--- PROVIDED ENTRIES ---

(** ** The configuration of a service *)

Record TestingConfig := mkConfig {
  tc_service : string;
  tc_root : string;
  tc_migrate_command : list string;
  tc_migration_globs : list string;
  tc_postgres_image : string;
  tc_redis_image : string;
  tc_database_name : string;
  tc_env : list (string * string);
  tc_fingerprint : option string;      (* [_fingerprint], filled by the first call *)
}.

Definition _STRING_KEYS : list string := ["service"; "postgres_image"; "redis_image"; "database_name"].
Definition _LIST_KEYS : list string := ["migrate_command"; "migration_globs"].
Definition _KNOWN_KEYS : list string := _STRING_KEYS ++ _LIST_KEYS ++ ["env"].

Definition usage {A} (m : string) : outcome test_exn A := Exc (UsageError m).
Definition is_text (v : json) : bool := match v with JStr s => nonempty s | _ => false end.
Definition is_texts (v : json) : bool :=
  match v with JList l => negb (bool_decide (l = [])) && forallb is_text l | _ => false end.
(** Each key of [keys] that the table has must satisfy [good]. *)
Fixpoint check_keys (good : json -> bool) (complaint : string) (keys : list string) (table : list (string * json))
    : outcome test_exn unit :=
  match keys with
  | [] => Ret tt
  | key :: keys' =>
      match dget key table with
      | Some v => if good v then check_keys good complaint keys' table
                  else usage ("[tool.tr_testing] " +:+ key +:+ complaint)
      | None => check_keys good complaint keys' table
      end
  end.
Definition str_items (l : list json) : list string :=
  omap (fun v => match v with JStr s => Some s | _ => None end) l.
Definition _strings (table : list (string * json)) (key : string) (d : list string) : list string :=
  match dget key table with Some (JList l) => str_items l | _ => d end.
Definition _string (table : list (string * json)) (key : string) (d : string) : string :=
  match dget key table with Some (JStr s) => s | _ => d end.

(** The items of [tool.tr_testing.env], in order *)
Fixpoint env_items (items : list (string * json)) : outcome test_exn (list (string * string)) :=
  match items with
  | [] => Ret []
  | (key, item) :: items' =>
      match item with
      | JStr s =>
          if bool_decide (upper key ∈ upper <$> PLUGIN_OWNED_ENV)
          then usage ("[tool.tr_testing.env] " +:+ key +:+ " is owned by the plugin and cannot be set here")
          else outcome_bind (env_items items') (fun l => Ret ((key, s) :: l))
      | _ => usage ("[tool.tr_testing.env] " +:+ key +:+ " must be a string")
      end
  end.
Definition _env_table (value : json) : outcome test_exn (list (string * string)) :=
  match value with
  | JObj items => env_items items
  | _ => usage "[tool.tr_testing] env must be a table, [tool.tr_testing.env]"
  end.
Definition key_le (a b : string) : Prop := str_leb a b = true.
#[export] Instance key_le_dec a b : Decision (key_le a b).
Proof. unfold key_le. apply _. Defined.
Definition _build (table : list (string * json)) (root : string) : outcome test_exn TestingConfig :=
  let unknown := merge_sort key_le (filter (fun k => k ∉ _KNOWN_KEYS) table.*1) in
  if negb (bool_decide (unknown = [])) then
    usage ("[tool.tr_testing] has unknown keys: " +:+ py_repr (JList (JStr <$> unknown)))
  else if bool_decide (dget "service" table = None) then usage "[tool.tr_testing] must set service"
  else
    outcome_bind (check_keys is_text " must be a non-empty string" _STRING_KEYS table) (fun _ =>
    outcome_bind (check_keys is_texts " must be a non-empty list of non-empty strings" _LIST_KEYS table) (fun _ =>
    outcome_bind (_env_table (default (JObj []) (dget "env" table))) (fun env =>
    Ret (mkConfig (_string table "service" "") root
           (_strings table "migrate_command" ["alembic"; "upgrade"; "head"])
           (_strings table "migration_globs" ["**/alembic/versions/*.py"])
           (_string table "postgres_image" _DEFAULT_POSTGRES_IMAGE)
           (_string table "redis_image" _DEFAULT_REDIS_IMAGE)
           (_string table "database_name" "test") env None)))).
Lemma keeps_monotonic : within kept monotonic. Proof. exact monotonic_doc. Qed.
Lemma keeps_sleep s : within kept (sleep s). Proof. exact (sleep_doc s). Qed.
Lemma keeps_get n : within kept (containers_get n). Proof. intros w o w' E. by apply get_doc in E as [? _]. Qed.
Lemma keeps_probe c probe : probe = _POSTGRES_READY_PROBE \/ probe = _REDIS_READY_PROBE -> within kept (exec_run c probe).
Proof. intros Hp w o w' E. eapply probe_doc; eauto. Qed.
#[local] Hint Resolve keeps_monotonic keeps_sleep keeps_get keeps_probe connect_doc : steps.
Lemma keeps_docker : within kept _docker.
Proof.
  intros w o w'. unfold _docker. destruct (has_docker w); [| by intros [= <- <-]]. revert w o w'.
  change (within kept (catch docker_connect (fun e => if catches_Exception e
    then raise (StackError "Docker is required for the integration lane and is not reachable.") else raise e))).
  within_steps. exact connect_doc.
Qed.
Lemma keeps_lock n : within kept (_lock n).
Proof. intros w o w'. unfold _lock. destruct (has_filelock w); [apply acquire_doc | by intros [= <- <-]]. Qed.
Lemma keeps_gone_loop rounds n d : within kept (gone_loop rounds n d).
Proof. induction rounds as [|r IH]; cbn [gone_loop]; unfold gone_once; within_steps. Qed.
Lemma keeps_await_gone n : within kept (_await_gone n).
Proof. unfold _await_gone. within_steps. apply keeps_gone_loop. Qed.
Lemma keeps_ready_loop rounds c probe n d streak last :
  probe = _POSTGRES_READY_PROBE \/ probe = _REDIS_READY_PROBE -> within kept (ready_loop rounds c probe n d streak last).
Proof.
  intros Hp. revert streak last. induction rounds as [|r IH]; intros streak last; cbn [ready_loop]; unfold probe_once;
    within_steps; apply IH.
Qed.
Lemma keeps_wait_ready c probe n :
  probe = _POSTGRES_READY_PROBE \/ probe = _REDIS_READY_PROBE -> within kept (_wait_ready c probe n).
Proof. intros Hp. unfold _wait_ready. within_steps. by apply keeps_ready_loop. Qed.
#[local] Hint Resolve keeps_await_gone keeps_wait_ready start_doc remove_doc : steps.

---

- **BRIEF**: Begin with the first line of the data above and, please, print each line exactly until you have printed the line containing "Definition _STRING_KEYS : list"; print nothing else.

- **SOLUTION**:
(** ** The configuration of a service *)

Record TestingConfig := mkConfig {
  tc_service : string;
  tc_root : string;
  tc_migrate_command : list string;
  tc_migration_globs : list string;
  tc_postgres_image : string;
  tc_redis_image : string;
  tc_database_name : string;
  tc_env : list (string * string);
  tc_fingerprint : option string;      (* [_fingerprint], filled by the first call *)
}.

Definition _STRING_KEYS : list string := ["service"; "postgres_image"; "redis_image"; "database_name"].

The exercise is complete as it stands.